On retrouve l’intéressé un matin gris-clair d’automne, saison idéale pour profiter des couleurs de la nature qui s’invitent à travers la verrière 1900 de son antre bon teint bon genre, en bordure du Bruxelles en béton. L’homme passera le tablier pour la photo tout à l’heure, là, il porte casual. Mais chic, comme d’habitude – Monsieur aime les montres, les jolis lainages, les chaussures cirées, les barbes cool mais soignées, monsieur est raffiné, limite apprêté. À l’image de sa cuisine, qu’on catégoriserait volontiers de « cuisine de beau gosse ». Si. A la Brad Pitt, ou à la Depp. Métaphore fumeuse ? Pas tant que ça. A première vue, trop lisses, trop parfaits pour être honnêtes, agaçants, presque, ces garçons-acteurs sur-gâtés par Dieu se révèlent, dès qu’ils s’expriment, profonds, nuancés, habités. Remplacez « garçons-acteurs sur-gâtés par Dieu » par « plats peaufinés avec une rigueur quasi clinique par P. Devalkeneer » et vous aurez une idée précise du style à la fois délicat, simple et généreux défendu par ce fan de Michel Bras.

Maniaque (voir ses cuisines Monsieur Propre), mais doté d’un sens réel du partage et des plaisirs de la bouche, l’Ucclois travaille en effet sur un subtil équilibre : quelque part entre l’émotionnel et le carré, le sensuel et les lois glacées de la physique.
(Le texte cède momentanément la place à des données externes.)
(* ===== verification/HttpDate.v ===== *)
(** * HttpDate: the dates of HTTP ([libraries/bn_web/src/web/static_files.rs])

    The fixed date format of RFC 7231 from seconds since 1970 and back. The
    arithmetic of the parser is that of [u32] and [i64], where an overflow is
    a panic. *)

From S2P Require Import Prelude Text Scalars Splits Civil Floats Literals.

#[local] Open Scope string_scope.
#[local] Open Scope Z_scope.

Definition DAYS : list string := ["Sun"; "Mon"; "Tue"; "Wed"; "Thu"; "Fri"; "Sat"].
Definition MONTHS : list string := ["Jan"; "Feb"; "Mar"; "Apr"; "May"; "Jun"; "Jul"; "Aug"; "Sep"; "Oct"; "Nov"; "Dec"].

(** The calendar date of a day: year, month and day. *)
Definition date_of (days : Z) : Z * Z * Z :=
  let days := days + 719468 in
  let era := Z.quot (if 0 <=? days then days else days - 146096) 146097 in
  let doe := days - era * 146097 in
  let yoe := (doe - doe / 1460 + doe / 36524 - doe / 146096) / 365 in
  let y := yoe + era * 400 in
  let doy := doe - (365 * yoe + yoe / 4 - yoe / 100) in
  let mp := (5 * doy + 2) / 153 in
  let d := doy - (153 * mp + 2) / 5 + 1 in
  let m := if mp <? 10 then mp + 3 else mp - 9 in
  (if m <=? 2 then y + 1 else y, m, d).

Definition http_parts (secs : Z) : list string :=
  let days := secs / 86400 in
  let day_secs := secs mod 86400 in
  let wday := ((days + 4) mod 7 + 7) mod 7 in
  let '(y, m, d) := date_of days in
  [default "" (DAYS !! Z.to_nat wday) +:+ ","; pad0 2 d; default "" (MONTHS !! Z.to_nat (m - 1)); pad0 4 y;
   pad0 2 (day_secs / 3600) +:+ ":" +:+ (pad0 2 (day_secs mod 3600 / 60) +:+ ":" +:+ pad0 2 (day_secs mod 60)); "GMT"].
Definition format_http_date (secs : Z) : string := join " " (http_parts secs).

(** Arithmetic with overflow checks. *)
Definition checked (lo hi v : Z) : res unit Z := if in_range lo hi v then Ok v else Panic "attempt to compute with overflow".
Definition as_u32 : Z → res unit Z := checked 0 u32_MAX.
Definition as_i64 : Z → res unit Z := checked i64_MIN i64_MAX.
Definition as_u64 : Z → res unit Z := checked 0 u64_MAX.

Definition month_position (s : string) : option Z := (fun p => Z.of_nat p.1) <$> list_find (fun m => m = s) MONTHS.

(** The seconds of a date and a time that were read. *)
Definition seconds_of (year m day hour minute second : Z) : res unit (option Z) :=
  y ← (if m <=? 2 then as_i64 (year - 1) else Ok year);
  y' ← (if 0 <=? y then Ok y else as_i64 (y - 399));
  let era := Z.quot y' 400 in
  let yoe := (y - era * 400) mod 2 ^ 32 in
  doy ← as_u32 ((153 * (if 2 <? m then m - 3 else m + 9) + 2) / 5 + day);
  doy ← as_u32 (doy - 1);
  doe ← as_u32 (yoe * 365 + yoe / 4 - yoe / 100 + doy);
  days ← as_i64 (era * 146097);
  days ← as_i64 (days + doe);
  days ← as_i64 (days - 719468);
  if days <? 0 then Ok None
  else
    total ← as_u64 (days * 86400);
    total ← as_u64 (total + hour * 3600);
    total ← as_u64 (total + minute * 60);
    total ← as_u64 (total + second);
    Ok (Some total).

(** [parse::<u32>()], [parse::<i64>()] *)
Definition parse_u32 (s : string) : option Z := from_str_radix 0 u32_MAX 10 s.
Definition parse_i64 (s : string) : option Z := from_str_radix i64_MIN i64_MAX 10 s.

(** The fields of a date, where every one is there. *)
Definition date_fields (s : string) : option (Z * Z * Z * Z * Z * Z) :=
  match map text_of (words_from [] (trim (chars s))) with
  | [_; day; month; year; time; "GMT"] =>
      day ← parse_u32 day; month ← month_position month; year ← parse_i64 year;
      match split ":" time with
      | [hour; minute; second] =>
          hour ← parse_u32 hour; minute ← parse_u32 minute; second ← parse_u32 second;
          Some (year, month + 1, day, hour, minute, second)
      | _ => None
      end
  | _ => None
  end.
Definition parse_http_date (s : string) : res unit (option Z) :=
  match date_fields s with
  | Some (year, m, day, hour, minute, second) => seconds_of year m day hour minute second
  | None => Ok None
  end.

Example dates : format_http_date 784111777 = "Sun, 06 Nov 1994 08:49:37 GMT" ∧
  parse_http_date " Sun, 06 Nov  1994 08:49:37 GMT" = Ok (Some 784111777) ∧ parse_http_date "Sun, 06 Nov 1969 08:49:37 GMT" = Ok None.
Proof. vm_compute. repeat split. Qed.
(** The header of a request makes the handler panic. *)
Example date_panics : parse_http_date "x 0 Mar 2020 0:0:0 GMT" = Panic "attempt to compute with overflow" ∧
  parse_http_date "x 1 Mar 9000000000000000000 0:0:0 GMT" = Panic "attempt to compute with overflow".
Proof. vm_compute. repeat split. Qed.

(** ** The calendar *)

Lemma date_of_parts era y doy : 0 ≤ era → 0 ≤ y < 400 → 0 ≤ doy < year_end y - year_start y →
  date_of (era * 146097 + (year_start y + doy) - 719468) =
  (y + era * 400 + Z.b2z (month_of (month_prime_of doy) <=? 2), month_of (month_prime_of doy), doy - (153 * month_prime_of doy + 2) / 5 + 1).
Proof.
  intros He Hy Hd. pose proof (year_start_range y Hy) as [Hs Hend]. unfold date_of.
  replace (_ - 719468 + 719468) with (era * 146097 + (year_start y + doy)) by lia.
  rewrite (proj2 (Z.leb_le 0 _)) by lia. rewrite Z.quot_div_nonneg by lia.
  assert ((era * 146097 + (year_start y + doy)) / 146097 = era) as -> by (Z.to_euclidean_division_equations; lia).
  replace (_ - era * 146097) with (year_start y + doy) by lia.
  fold (year_of (year_start y + doy)). rewrite (year_of_day y) by lia. fold (year_start y).
  replace (year_start y + doy - year_start y) with doy by lia. fold (month_prime_of doy). fold (month_of (month_prime_of doy)).
  destruct (month_of (month_prime_of doy) <=? 2); cbn [Z.b2z]; [done|]. by rewrite Z.add_0_r.
Qed.

Lemma checked_in lo hi v : lo ≤ v ≤ hi → checked lo hi v = Ok v.
Proof. intros H. unfold checked. by rewrite (proj2 (in_range_spec lo hi v)). Qed.

(** A date that was computed from a day gives the day again. *)
Lemma seconds_of_date era y doy hour minute second :
  0 ≤ era ≤ 2 ^ 40 → 0 ≤ y < 400 → 0 ≤ doy < year_end y - year_start y → 0 ≤ hour < 24 → 0 ≤ minute < 60 → 0 ≤ second < 60 →
  let days := era * 146097 + (year_start y + doy) - 719468 in
  let '(year, m, d) := date_of days in
  0 ≤ days → days * 86400 + hour * 3600 + minute * 60 + second ≤ u64_MAX →
  seconds_of year m d hour minute second = Ok (Some (days * 86400 + hour * 3600 + minute * 60 + second)).
Proof.
  intros He Hy Hd Hh Hm Hs. cbv zeta. rewrite date_of_parts by lia. pose proof (year_start_range y Hy) as [Hys Hye].
  pose proof (year_bounds y Hy) as (_ & _ & Hlen).
  assert (0 ≤ doy < 366) as Hdoy by (destruct (is_leap (y + 1)); lia).
  pose proof (month_table doy Hdoy) as (Hmon & Hidx & Hday & Hle & n & Hn & Hdn & _).
  set (m := month_of (month_prime_of doy)) in *. set (d := doy - (153 * month_prime_of doy + 2) / 5 + 1) in *.
  intros Hdays Hmax. unfold seconds_of.
  assert ((if m <=? 2 then as_i64 (y + era * 400 + Z.b2z (m <=? 2) - 1) else Ok (y + era * 400 + Z.b2z (m <=? 2))) = Ok (y + era * 400)) as ->.
  { destruct (m <=? 2); cbn [Z.b2z]; [unfold as_i64; rewrite checked_in by (unfold i64_MIN, i64_MAX; lia)|]; f_equal; lia. }
  cbn [mbind res_bind]. rewrite (proj2 (Z.leb_le 0 _)) by lia. cbn [mbind res_bind]. rewrite Z.quot_div_nonneg by lia.
  assert ((y + era * 400) / 400 = era) as -> by (Z.to_euclidean_division_equations; lia).
  replace (y + era * 400 - era * 400) with y by lia. rewrite Z.mod_small by lia.
  change (if 2 <? m then m - 3 else m + 9) with (month_index_of m). rewrite Hidx.
  replace ((153 * month_prime_of doy + 2) / 5 + d) with (doy + 1) by (unfold d; lia).
  unfold as_u32, as_i64, as_u64. rewrite (checked_in i64_MIN i64_MAX (era * 146097)) by (unfold i64_MIN, i64_MAX; lia).
  rewrite (checked_in 0 u32_MAX (doy + 1)) by (unfold u32_MAX; lia). cbn [mbind res_bind].
  replace (doy + 1 - 1) with doy by lia. rewrite (checked_in 0 u32_MAX doy) by (unfold u32_MAX; lia). cbn [mbind res_bind].
  replace (y * 365 + y / 4 - y / 100 + doy) with (year_start y + doy) by (unfold year_start; lia).
  rewrite (checked_in 0 u32_MAX (year_start y + doy)) by (unfold u32_MAX; lia). cbn [mbind res_bind].
  rewrite (checked_in i64_MIN i64_MAX (era * 146097 + _)) by (unfold i64_MIN, i64_MAX; lia). cbn [mbind res_bind].
  rewrite (checked_in i64_MIN i64_MAX (_ - 719468)) by (unfold i64_MIN, i64_MAX; lia). cbn [mbind res_bind].
  set (days := era * 146097 + (year_start y + doy) - 719468) in *. rewrite (proj2 (Z.ltb_ge days 0)) by lia.
  do 4 (rewrite checked_in by lia; cbn [mbind res_bind]). done.
Qed.

(** ** The text of a date is read back *)

Definition is_number (s : string) : Prop := s ≠ "" ∧ forallb is_ascii_digit (str_bytes s) = true.

Lemma digit_word c : is_ascii_digit c = true → word_byte c = true.
Proof. by destruct c as [[] [] [] [] [] [] [] []]. Qed.
Lemma digits_word s : forallb is_ascii_digit (str_bytes s) = true → Forall (fun c => word_byte c = true) (str_bytes s).
Proof.
  rewrite forallb_forall. intros H. apply list.Forall_forall. intros c Hc. apply digit_word, H. by apply list_elem_of_In.
Qed.
Lemma digits_no_colon s : forallb is_ascii_digit (str_bytes s) = true → contains_char ":" s = false.
Proof.
  unfold contains_char. induction (str_bytes s) as [|c l IH]; [done|]. cbn [forallb existsb]. intros [Hc Hl]%andb_prop.
  rewrite IH by done. rewrite orb_false_r. by destruct c as [[] [] [] [] [] [] [] []].
Qed.

Lemma zeros_digits k s : forallb is_ascii_digit (str_bytes s) = true →
  forallb is_ascii_digit (str_bytes (zeros k +:+ s)) = true ∧ digits_value 0 (zeros k +:+ s) = digits_value 0 s.
Proof. intros Hs. induction k as [|k IH]; [done|]. cbn [zeros]. rewrite str_cons_append. cbn. exact IH. Qed.

Lemma pad0_number w n : 0 ≤ n → is_number (pad0 w n) ∧ digits_value 0 (pad0 w n) = n.
Proof.
  intros Hn. unfold pad0, dec_of_Z. rewrite (proj2 (Z.ltb_ge n 0)) by done.
  pose proof (dec_digits_digits (dec_fuel n) n "" Hn eq_refl) as Hd. pose proof (dec_digits_correct n Hn) as Hv.
  destruct (dec_digits_cons n) as (c & s & E). rewrite E in *.
  set (k := (w - String.length (String c s))%nat). destruct (zeros_digits k (String c s) Hd) as [H1 H2].
  split; [|by rewrite H2]. split; [|done]. by destruct k.
Qed.

Lemma number_read lo hi w n : lo ≤ 0 → 0 ≤ n ≤ hi → from_str_radix lo hi 10 (pad0 w n) = Some n.
Proof.
  intros Hlo Hn. destruct (pad0_number w n ltac:(lia)) as [[Hne Hd] Hv]. destruct (pad0 w n) as [|c s]; [done|].
  rewrite from_str_radix_digits by (done || lia). by rewrite Hv.
Qed.

Lemma pad0_word w n : 0 ≤ n → is_word (pad0 w n).
Proof. intros Hn. destruct (pad0_number w n Hn) as [[Hne Hd] _]. split; [done|by apply digits_word]. Qed.

Lemma word_append a b : is_word a → Forall (fun c => word_byte c = true) (str_bytes b) → is_word (a +:+ b).
Proof.
  intros [Ha Hw] Hb. split; [by destruct a|]. rewrite str_bytes_append. by apply Forall_app.
Qed.

Lemma month_read k : 0 ≤ k < 12 → is_word (default "" (MONTHS !! Z.to_nat k)) ∧ month_position (default "" (MONTHS !! Z.to_nat k)) = Some k.
Proof.
  intros Hk. assert (k ∈ [0; 1; 2; 3; 4; 5; 6; 7; 8; 9; 10; 11]) as Hin.
  { assert (k = 0 ∨ k = 1 ∨ k = 2 ∨ k = 3 ∨ k = 4 ∨ k = 5 ∨ k = 6 ∨ k = 7 ∨ k = 8 ∨ k = 9 ∨ k = 10 ∨ k = 11) as H by lia.
    rewrite !elem_of_cons. tauto. }
  assert (Forall (fun k => is_word (default "" (MONTHS !! Z.to_nat k)) ∧ month_position (default "" (MONTHS !! Z.to_nat k)) = Some k)
    [0; 1; 2; 3; 4; 5; 6; 7; 8; 9; 10; 11]) as Hall.
  { repeat (constructor; [split; [by apply word_checked|reflexivity]|]). constructor. }
  by eapply (proj1 (list.Forall_forall _ _) Hall).
Qed.

Lemma weekday_word k : 0 ≤ k < 7 → is_word (default "" (DAYS !! Z.to_nat k) +:+ ",").
Proof.
  intros Hk. assert (k = 0 ∨ k = 1 ∨ k = 2 ∨ k = 3 ∨ k = 4 ∨ k = 5 ∨ k = 6) as H by lia.
  apply word_checked. repeat (destruct H as [->|H]; [reflexivity|]). by subst k.
Qed.

Lemma time_split h m s : 0 ≤ h → 0 ≤ m → 0 ≤ s →
  split ":" (pad0 2 h +:+ ":" +:+ (pad0 2 m +:+ ":" +:+ pad0 2 s)) = [pad0 2 h; pad0 2 m; pad0 2 s].
Proof.
  intros Hh Hm Hs. assert (∀ n, 0 ≤ n → contains_char ":" (pad0 2 n) = false) as H.
  { intros n Hn. apply digits_no_colon. by apply pad0_number. }
  rewrite (str_cons_append ":" ""), str_nil_append, split_append by auto.
  rewrite (str_cons_append ":" ""), str_nil_append, split_append by auto. by rewrite split_free by auto.
Qed.

(** The days and the seconds of a day of a time stamp. *)
Lemma time_parts secs : 0 ≤ secs →
  let day := secs mod 86400 in
  0 ≤ day / 3600 < 24 ∧ 0 ≤ day mod 3600 / 60 < 60 ∧ 0 ≤ day mod 60 < 60 ∧
  secs / 86400 * 86400 + day / 3600 * 3600 + day mod 3600 / 60 * 60 + day mod 60 = secs.
Proof. intros Hs. cbv zeta. Z.to_euclidean_division_equations. lia. Qed.

(** A date that is printed is read back, for every number of seconds of 64
    bits and without an overflow. *)
Lemma http_date_read_back secs : 0 ≤ secs ≤ u64_MAX → parse_http_date (format_http_date secs) = Ok (Some secs).
Proof.
  intros Hs. set (days := secs / 86400). assert (0 ≤ days) as Hdays by (apply Z.div_pos; lia).
  set (z := days + 719468). destruct (year_exists (z mod 146097)) as (y & Hy & Hd); [apply Z.mod_pos_bound; lia|].
  set (doy := z mod 146097 - year_start y). set (era := z / 146097).
  pose proof (time_parts secs ltac:(lia)) as (Hh & Hm & Hsec & Hsum). cbv zeta in *. fold days in Hsum.
  assert (0 ≤ era ≤ 2 ^ 40) as He.
  { unfold era, z, days, u64_MAX in *. clear Hy Hd. Z.to_euclidean_division_equations. lia. }
  assert (days = era * 146097 + (year_start y + doy) - 719468) as Ez.
  { unfold doy, era. pose proof (Z.div_mod z 146097 ltac:(lia)). unfold z in *. lia. }
  assert (0 ≤ doy < year_end y - year_start y) as Hdoy by (unfold doy; lia).
  pose proof (seconds_of_date era y doy _ _ _ He Hy Hdoy Hh Hm Hsec) as Hback. cbv zeta in Hback. rewrite <- Ez in Hback.
  assert (∃ year m d, date_of days = (year, m, d) ∧ 0 ≤ year ≤ i64_MAX ∧ 1 ≤ m ≤ 12 ∧ 1 ≤ d ≤ 400) as (year & m & d & Hdate & Hyear & Hmon & Hday).
  { pose proof (year_start_range y Hy) as [Hys Hye]. pose proof (year_bounds y Hy) as (_ & _ & Hlen).
    assert (0 ≤ doy < 366) as H366 by (destruct (is_leap (y + 1)); lia). pose proof (month_table doy H366) as (H1 & _ & H2 & _).
    eexists _, _, _. split; [rewrite Ez at 1; apply date_of_parts; [apply He|done|done]|]. split; [|split; [done|]].
    - unfold i64_MAX. destruct (_ <=? 2); cbn [Z.b2z]; lia.
    - split; [done|]. assert (0 ≤ month_prime_of doy) by (unfold month_prime_of; apply Z.div_pos; lia).
      assert (0 ≤ (153 * month_prime_of doy + 2) / 5) by (apply Z.div_pos; lia). lia. }
  rewrite Hdate in Hback. specialize (Hback Hdays ltac:(lia)). rewrite Hsum in Hback. rewrite <- Hback.
  unfold parse_http_date. assert (date_fields (format_http_date secs) =
    Some (year, m, d, secs mod 86400 / 3600, secs mod 86400 mod 3600 / 60, secs mod 86400 mod 60)) as ->; [|done].
  unfold date_fields, format_http_date. pose proof (month_read (m - 1) ltac:(lia)) as [Hmw Hmp].
  rewrite words_read_back; unfold http_parts; fold days; rewrite Hdate; [|done|].
  - rewrite (number_read 0 u32_MAX) by (unfold u32_MAX; lia). cbn [mbind option_bind]. rewrite Hmp. cbn [mbind option_bind].
    unfold parse_i64. rewrite number_read by (unfold i64_MIN; lia). cbn [mbind option_bind]. rewrite time_split by lia.
    unfold parse_u32. rewrite !number_read by (unfold u32_MAX; lia). cbn [mbind option_bind]. do 6 f_equal. lia.
  - repeat (apply list.Forall_cons; split).
    + apply weekday_word. Z.to_euclidean_division_equations. lia.
    + apply pad0_word. lia.
    + done.
    + apply pad0_word. lia.
    + apply word_append; [apply pad0_word; lia|]. change (":" +:+ ?x) with (String ":" x). cbn [str_bytes].
      assert (∀ n, 0 ≤ n → Forall (λ c, word_byte c = true) (str_bytes (pad0 2 n))) as Hp by (intros n Hn; by apply pad0_word).
      constructor; [done|]. rewrite str_bytes_append. apply Forall_app. split; [apply Hp; lia|]. cbn [str_bytes]. constructor; [done|apply Hp; lia].
    + by apply word_checked.
    + constructor.
Qed.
Un algèbre gourmand dont on entrevoit la logique dans ce bar juste cuit, chapeauté d’un tartare d’huîtres Gillardeau et caviar osciètre sur un parmentier aux fleurs de brocoli. Ou quand l’élégance de l’acidité et la complexité des arômes marins rencontrent les joies beurrées de l’épicurisme. Apollon et Dionysos.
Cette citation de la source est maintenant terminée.